Exercise description ::
What you return must be every line from the beginning of the data through the line holding "Sample.req _ Sample.trait", unchanged.

Material supplied ::
################
Lemma target_is_first_scalable_witness :
  exists sc,
    scaledTraits
      (traceOf (Reconcile
         (Sample.cluster (Ok Sample.trait) Sample.containerized
            [Sample.service; Sample.statefulSet; Sample.deployment]
            Sample.accepting None)
         Sample.req))
    = [(sc, "default")] /\
    scTargetWorkload sc = mkTargetWorkload "apps/v1" "StatefulSet" "db".
Proof.
  apply (target_is_first_scalable
           (Sample.cluster (Ok Sample.trait) Sample.containerized
              [Sample.service; Sample.statefulSet; Sample.deployment]
              Sample.accepting None)
           Sample.req _ Sample.trait Sample.containerized
           [Sample.service; Sample.statefulSet; Sample.deployment]
           [Sample.service] Sample.statefulSet
           [Sample.deployment; Sample.containerized]).
  - vm_compute. reflexivity.
  - reflexivity.
  - reflexivity.
  - reflexivity.
  - reflexivity.
  - constructor; [|constructor]. split; discriminate.
  - right. reflexivity.
Defined.

(** X8: what the code does for the workload alone: with no child resource and
    a workload that is no Deployment and no StatefulSet, the workload is the
    target. *)
Lemma target_is_lone_workload r req tr scaler workload :
  Reconcile r req = Returned emptyResult None tr ->
  Get r req = Ok scaler ->
  FetchWorkload r scaler = Ok workload ->
  FetchWorkloadChildResources r workload = Ok [] ->
  exists sc,
    scaledTraits tr = [(sc, Namespace req)] /\
    scTargetWorkload sc = targetOf workload.
Proof.
  intros H Hg Hw Hc. apply Reconcile_succeeded in H.
  destruct H as (scaler' & parent & workload' & children'
                 & Hg' & _ & Hw' & Hc' & _ & _ & _ & ->).
  rewrite Hg in Hg'. inversion Hg'; subst scaler'.
  rewrite Hw in Hw'. inversion Hw'; subst workload'.
  rewrite Hc in Hc'. inversion Hc'; subst children'.
  rewrite scaledTraits_app, scaledTraits_patchEffects. simpl.
  eexists. split; [reflexivity|].
  unfold traitToScale, resolveOver. simpl. unfold resolveStep. simpl.
  destruct (isScalableKind (GetKind workload)); reflexivity.
Qed.

(** C6, the code at a workload with a child resource that is not scalable:
    a ContainerizedWorkload with one Service.  The reconcile succeeds and
    the trait handed to [scaleByKEDA] has the target workload it was
    fetched with (none), not the workload: the fallback is taken only when
    the list is the workload alone, though the comment above it also names
    the case of no child resource being a Deployment or StatefulSet. *)
Theorem unscalable_child_leaves_target_unset :
  Reconcile (Sample.cluster (Ok Sample.trait) Sample.containerized
               [Sample.service] Sample.accepting None) Sample.req
  = Returned emptyResult None
      [DoPatch (adopted (traitOwnerReference Sample.trait) Sample.service) None;
       DoPatch (adopted (traitOwnerReference Sample.trait) Sample.containerized) None;
       DoScaleByKEDA Sample.trait "default" None] /\
  scTargetWorkload Sample.trait = noTargetWorkload /\
  scTargetWorkload Sample.trait <> targetOf Sample.containerized.
Proof.
  split; [vm_compute; reflexivity|]. split; [reflexivity|].
  vm_compute. discriminate.
Qed.

(** C9: when the trait is not found, [Reconcile] returns a nil error and
    has made no call that writes to the cluster: no condition, no event, no
    patch, no scaling object. *)
Theorem trait_not_found_exits_cleanly r req msg :
  Get r req = Err (ErrNotFound msg) ->
  Reconcile r req = Returned ReconcileWaitResult None [].
Proof.
  intros H. unfold Reconcile. rewrite H. reflexivity.
Qed.

Lemma trait_not_found_exits_cleanly_witness :
  Reconcile (Sample.cluster (Err (ErrNotFound "autoscalers web-scaler not found"))
               Sample.containerized [] Sample.accepting None) Sample.req
  = Returned ReconcileWaitResult None [].
Proof.
  apply (trait_not_found_exits_cleanly
           (Sample.cluster (Err (ErrNotFound "autoscalers web-scaler not found"))
              Sample.containerized [] Sample.accepting None)
           Sample.req "autoscalers web-scaler not found").
  reflexivity.
Defined.

(** C10, the code at a resource with an owner reference whose controller
    flag is absent: the demotion loop dereferences the nil pointer and
    [Reconcile] panics, before any patch. *)
Theorem nil_controller_panics :
  Reconcile (Sample.cluster (Ok Sample.trait) Sample.configured []
               Sample.accepting None) Sample.req
  = Panicked [].
Proof. vm_compute. reflexivity. Qed.

(** ** Leaving the adoption loop *)

Lemma afterEffects_left es res err tr :
  afterEffects es (LoopLeft (Returned res err tr))
  = LoopLeft (Returned res err (es ++ tr)).
Proof.
  unfold afterEffects. induction es as [|e es IH]; simpl; [reflexivity|].
  rewrite IH. reflexivity.
Qed.

Lemma afterEffects_panicked es tr :
  afterEffects es (LoopLeft (Panicked tr)) = LoopLeft (Panicked (es ++ tr)).
Proof.
  unfold afterEffects. induction es as [|e es IH]; simpl; [reflexivity|].
  rewrite IH. reflexivity.
Qed.

Lemma patchedResources_refused o before res err e :
  patchedResources (patchEffects o before ++ [DoPatch res (Some err); e])
  = map (adopted o) before ++ patchedResources [e].
Proof.
  rewrite patchedResources_app, patchedResources_patchEffects. reflexivity.
Qed.

(** C8: when the patch of a resource of the discovered list is refused,
    after the patches of the resources before it were accepted, [Reconcile]
    returns the 30 second requeue result with what [util.PatchCondition]
    answers; it has patched the resources before the refused one, which
    stay patched, made no call for a later one, and its last call patches
    the condition onto the trait. *)
Theorem refused_patch_aborts_adoption
    r req scaler parent workload children before res rest err :
  Get r req = Ok scaler ->
  LocateParentAppConfig r scaler = Ok parent ->
  FetchWorkload r scaler = Ok workload ->
  FetchWorkloadChildResources r workload = Ok children ->
  children ++ [workload] = before ++ res :: rest ->
  Forall controllersSet (before ++ [res]) ->
  patchesAccepted r (traitOwnerReference scaler) 0 before ->
  Patch r (List.length before) (adopted (traitOwnerReference scaler) res) = Some err ->
  exists sc c tr,
    Reconcile r req = Returned utilReconcileWaitResult (PatchCondition r sc c) tr /\
    RequeueAfter utilReconcileWaitResult = (30 * 1000000000)%Z /\
    tr = patchEffects (traitOwnerReference scaler) before
         ++ [DoPatch (adopted (traitOwnerReference scaler) res) (Some err);
             DoPatchCondition sc c (PatchCondition r sc c)] /\
    patchedResources tr = map (adopted (traitOwnerReference scaler)) before /\
    scName sc = scName scaler /\ scUID sc = scUID scaler.
Proof.
  intros Hg Hl Hw Hc Hsplit Hset Hacc Hp.
  apply Forall_app in Hset. destruct Hset as [Hbefore Hres].
  inversion Hres as [|? ? Hres' _]; subst.
  set (o := traitOwnerReference scaler) in *.
  set (st := resolveOver before scaler false).
  exists (fst st),
    (ReconcileError (Wrap err "Failed to set ownerReference for child resource")).
  eexists. split; [|split; [reflexivity|split; [reflexivity|split]]].
  - unfold Reconcile. rewrite Hg, Hl, Hw, Hc. fold o. rewrite Hsplit.
    rewrite (adoptLoop_app r o before 0 (res :: rest) scaler false Hbefore Hacc).
    simpl adoptLoop. rewrite (demote_total _ Hres').
    fold (adopted o res). simpl plus. rewrite Hp.
    rewrite afterEffects_left. fold st. reflexivity.
  - rewrite patchedResources_refused. simpl. apply app_nil_r.
  - destruct (resolveOver_identity before scaler false) as (_ & _ & Hn & Hu & _).
    split; assumption.
Qed.

Lemma refused_patch_aborts_adoption_witness :
  exists sc c tr,
    Reconcile (Sample.cluster (Ok Sample.trait) Sample.containerized
                 [Sample.deployment; Sample.service; Sample.statefulSet]
                 (Sample.refusingAt 1) None) Sample.req
    = Returned utilReconcileWaitResult
        (PatchCondition (Sample.cluster (Ok Sample.trait) Sample.containerized
                 [Sample.deployment; Sample.service; Sample.statefulSet]
                 (Sample.refusingAt 1) None) sc c) tr /\
    RequeueAfter utilReconcileWaitResult = (30 * 1000000000)%Z /\
    tr = patchEffects (traitOwnerReference Sample.trait) [Sample.deployment]
         ++ [DoPatch (adopted (traitOwnerReference Sample.trait) Sample.service)
               (Some (ErrOther "conflict"));
             DoPatchCondition sc c
               (PatchCondition (Sample.cluster (Ok Sample.trait) Sample.containerized
                 [Sample.deployment; Sample.service; Sample.statefulSet]
                 (Sample.refusingAt 1) None) sc c)] /\
    patchedResources tr
    = map (adopted (traitOwnerReference Sample.trait)) [Sample.deployment] /\
    scName sc = scName Sample.trait /\ scUID sc = scUID Sample.trait.
Proof.
  apply (refused_patch_aborts_adoption
           (Sample.cluster (Ok Sample.trait) Sample.containerized
              [Sample.deployment; Sample.service; Sample.statefulSet]
              (Sample.refusingAt 1) None)
           Sample.req Sample.trait None Sample.containerized
           [Sample.deployment; Sample.service; Sample.statefulSet]
           [Sample.deployment] Sample.service
           [Sample.statefulSet; Sample.containerized]
           (ErrOther "conflict")).
  - reflexivity.
  - reflexivity.
  - reflexivity.
  - reflexivity.
  - reflexivity.
  - repeat constructor; simpl; discriminate.
  - intros [|k] x Hk; simpl in Hk; [reflexivity | destruct k; discriminate].
  - reflexivity.
Defined.

(** ** Reporting *)

Lemma reported_app tr1 tr2 : reported (tr1 ++ tr2) = reported tr1 || reported tr2.
Proof. apply existsb_app. Qed.

(** C4, the trait fetch: when [Get] fails with an error other than
    not-found, [Reconcile] returns that error and has patched no condition
    and recorded no event. *)
Lemma failed_trait_fetch_is_not_reported :
  Reconcile (Sample.cluster (Err (ErrOther "etcdserver: request timed out"))
               Sample.containerized [] Sample.accepting None) Sample.req
  = Returned ReconcileWaitResult (Some (ErrOther "etcdserver: request timed out")) [] /\
  reported (traceOf
    (Reconcile (Sample.cluster (Err (ErrOther "etcdserver: request timed out"))
                  Sample.containerized [] Sample.accepting None) Sample.req))
  = false.
Proof. split; reflexivity. Qed.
################
Solution ::
Lemma target_is_first_scalable_witness :
  exists sc,
    scaledTraits
      (traceOf (Reconcile
         (Sample.cluster (Ok Sample.trait) Sample.containerized
            [Sample.service; Sample.statefulSet; Sample.deployment]
            Sample.accepting None)
         Sample.req))
    = [(sc, "default")] /\
    scTargetWorkload sc = mkTargetWorkload "apps/v1" "StatefulSet" "db".
Proof.
  apply (target_is_first_scalable
           (Sample.cluster (Ok Sample.trait) Sample.containerized
              [Sample.service; Sample.statefulSet; Sample.deployment]
              Sample.accepting None)
           Sample.req _ Sample.trait Sample.containerized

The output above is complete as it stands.